Task objective:
The answer must be a single number, namely how many lines in the entries below contain the string "references".

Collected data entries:
*** Begin section ***

(** * Project_AllJob: the "run all" job of a project

    A shallow embedding of [.yamato/ruamel/jobs/projects/project_all.py].
    The class builds one CI job that depends on every per-platform test job of
    a project: a name, an ordered list of dependency references and a pinned
    revision.  The code is a straight-line script over two collaborators, the
    naming functions of [utils/namer.py] and the builder [YMLJob]; both are
    called for their results and, for the builder, for their effect on the job
    under construction.  The embedding keeps the order of evaluation of the
    source: every dictionary access on [editor] and every collaborator call is
    recorded, in order, in a trace that survives an exception. *)

From stdpp Require Import base strings list gmap.

(** ** Python strings *)

(** A Python string is either a plain [str] or ruamel's
    [DoubleQuotedScalarString] (imported by the source as [dss]), the [str]
    subclass that the YAML emitter writes between double quotes. *)
Inductive scalar : Type :=
  | Str (s : string)
  | Dss (s : string).

#[global] Instance scalar_eq_dec : EqDecision scalar.
Proof. solve_decision. Defined.

(** [str(v)], which is also what an f-string inserts for [{v}]. *)
Definition text (v : scalar) : string :=
  match v with
  | Str s => s
  | Dss s => s
  end.

Definition is_dss (v : scalar) : bool :=
  match v with
  | Str _ => false
  | Dss _ => true
  end.

(** An f-string is a sequence of literal pieces and formatted values; its
    value is always a plain [str], whatever the class of the values. *)
Inductive piece : Type :=
  | Lit (s : string)
  | Fmt (v : scalar).

Definition piece_text (p : piece) : string :=
  match p with
  | Lit s => s
  | Fmt v => text v
  end.

Definition fstring (ps : list piece) : scalar :=
  Str (foldr (λ p acc, piece_text p +:+ acc) EmptyString ps).

(** ** Data handled by the job *)

(** One element [d] of [dependencies_in_all]: a dictionary of which the
    source reads the three keys ["platform_name"], ["api_name"] and
    ["test_platform_names"], the last one holding a list.  An entry is taken
    to carry the three of them, so that [d["platform_name"]] is the
    projection [platform_name d]. *)
Record DependencyEntry : Type := {
  platform_name : scalar;
  api_name : scalar;
  test_platform_names : list scalar
}.

(** The dictionary [{'path': ..., 'rerun': ...}] appended per test platform. *)
Record DependencyReference : Type := {
  path : scalar;
  rerun : scalar
}.

#[global] Instance DependencyReference_eq_dec : EqDecision DependencyReference.
Proof. solve_decision. Defined.

(** What the builder has assembled: the content behind [YMLJob.yml]. *)
Record JobDefinition : Type := {
  name : option scalar;
  dependencies : list DependencyReference;
  custom_revision : option scalar
}.

(** ** Exceptions, observable events and the monad of the script *)

Inductive exn : Type :=
  | KeyError (key : string).

Inductive result (A : Type) : Type :=
  | Ok (a : A)
  | Raise (e : exn).
Arguments Ok {A} a.
Arguments Raise {A} e.

Inductive event : Type :=
  | Getitem_editor (key : string)
  | Call_project_job_id_all (project_name editor_version : scalar)
  | Call_project_filepath_specific (project_name platform_name api_name : scalar)
  | Call_project_job_id_test
      (project_name platform_name api_name test_platform_name editor_version : scalar)
  | YMLJob_init
  | YMLJob_set_name (name : scalar)
  | YMLJob_add_dependencies (dependencies : list DependencyReference)
  | YMLJob_add_var_custom_revision (editor_version : scalar).

#[global] Instance event_eq_dec : EqDecision event.
Proof. solve_decision. Defined.

(** A computation yields a value or an exception, together with the events
    it performed up to that point. *)
Definition M (A : Type) : Type := (result A * list event)%type.

#[global] Instance M_ret : MRet M := λ A a, (Ok a, []).

#[global] Instance M_bind : MBind M := λ A B f m,
  match m with
  | (Ok a, t) => let '(r, t') := f a in (r, t ++ t')
  | (Raise e, t) => (Raise e, t)
  end.

Definition raise {A : Type} (e : exn) : M A := (Raise e, []).

Definition log (e : event) : M unit := (Ok tt, [e]).

(** [for x in xs: body], where [body] updates the local state [s]. *)
Fixpoint for_in {A S : Type} (xs : list A) (body : S → A → M S) (s : S) : M S :=
  match xs with
  | [] => mret s
  | x :: xs' => s' ← body s x; for_in xs' body s'
  end.

(** [editor[key]]: a [KeyError] when the key is absent. *)
Definition getitem (editor : gmap string scalar) (key : string) : M scalar :=
  log (Getitem_editor key);;
  match editor !! key with
  | Some v => mret v
  | None => raise (KeyError key)
  end.

(** ** The collaborators *)

(** [utils/namer.py] is not among the sources.  Its three functions used here
    are taken as parameters: pure functions from strings to a string. *)
Class Namer : Type := {
  project_job_id_all : scalar → scalar → scalar;
  project_filepath_specific : scalar → scalar → scalar → scalar;
  project_job_id_test : scalar → scalar → scalar → scalar → scalar → scalar
}.

Module YMLJob.

(** Modelled from the spec: the class [YMLJob] of [utils/yml_job.py], which
    is not among the sources.  It is the job-definition builder: an object
    with the operations [set_name], [add_dependencies] and
    [add_var_custom_revision] and a read accessor [yml] yielding the
    assembled job definition, made of a name, an ordered sequence of
    dependency references and a custom revision. *)
Record t : Type := { yml : JobDefinition }.

Definition __init__ : M t :=
  log YMLJob_init;;
  mret {| yml := {| name := None; dependencies := []; custom_revision := None |} |}.

Definition set_name (self : t) (new_name : scalar) : M t :=
  log (YMLJob_set_name new_name);;
  mret {| yml := {| name := Some new_name;
                    dependencies := dependencies (yml self);
                    custom_revision := custom_revision (yml self) |} |}.

Definition add_dependencies (self : t) (new : list DependencyReference) : M t :=
  log (YMLJob_add_dependencies new);;
  mret {| yml := {| name := name (yml self);
                    dependencies := dependencies (yml self) ++ new;
                    custom_revision := custom_revision (yml self) |} |}.

Definition add_var_custom_revision (self : t) (editor_version : scalar) : M t :=
  log (YMLJob_add_var_custom_revision editor_version);;
  mret {| yml := {| name := name (yml self);
                    dependencies := dependencies (yml self);
                    custom_revision := Some editor_version |} |}.

End YMLJob.

(** ** The class of the source *)

Module Project_AllJob.

(** The attributes [__init__] sets on [self]. *)
Record t : Type := {
  project_name : scalar;
  job_id : scalar;
  yml : JobDefinition
}.

Section WithNamer.
Context `{Namer}.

*** End section ***

Exercise answer:
2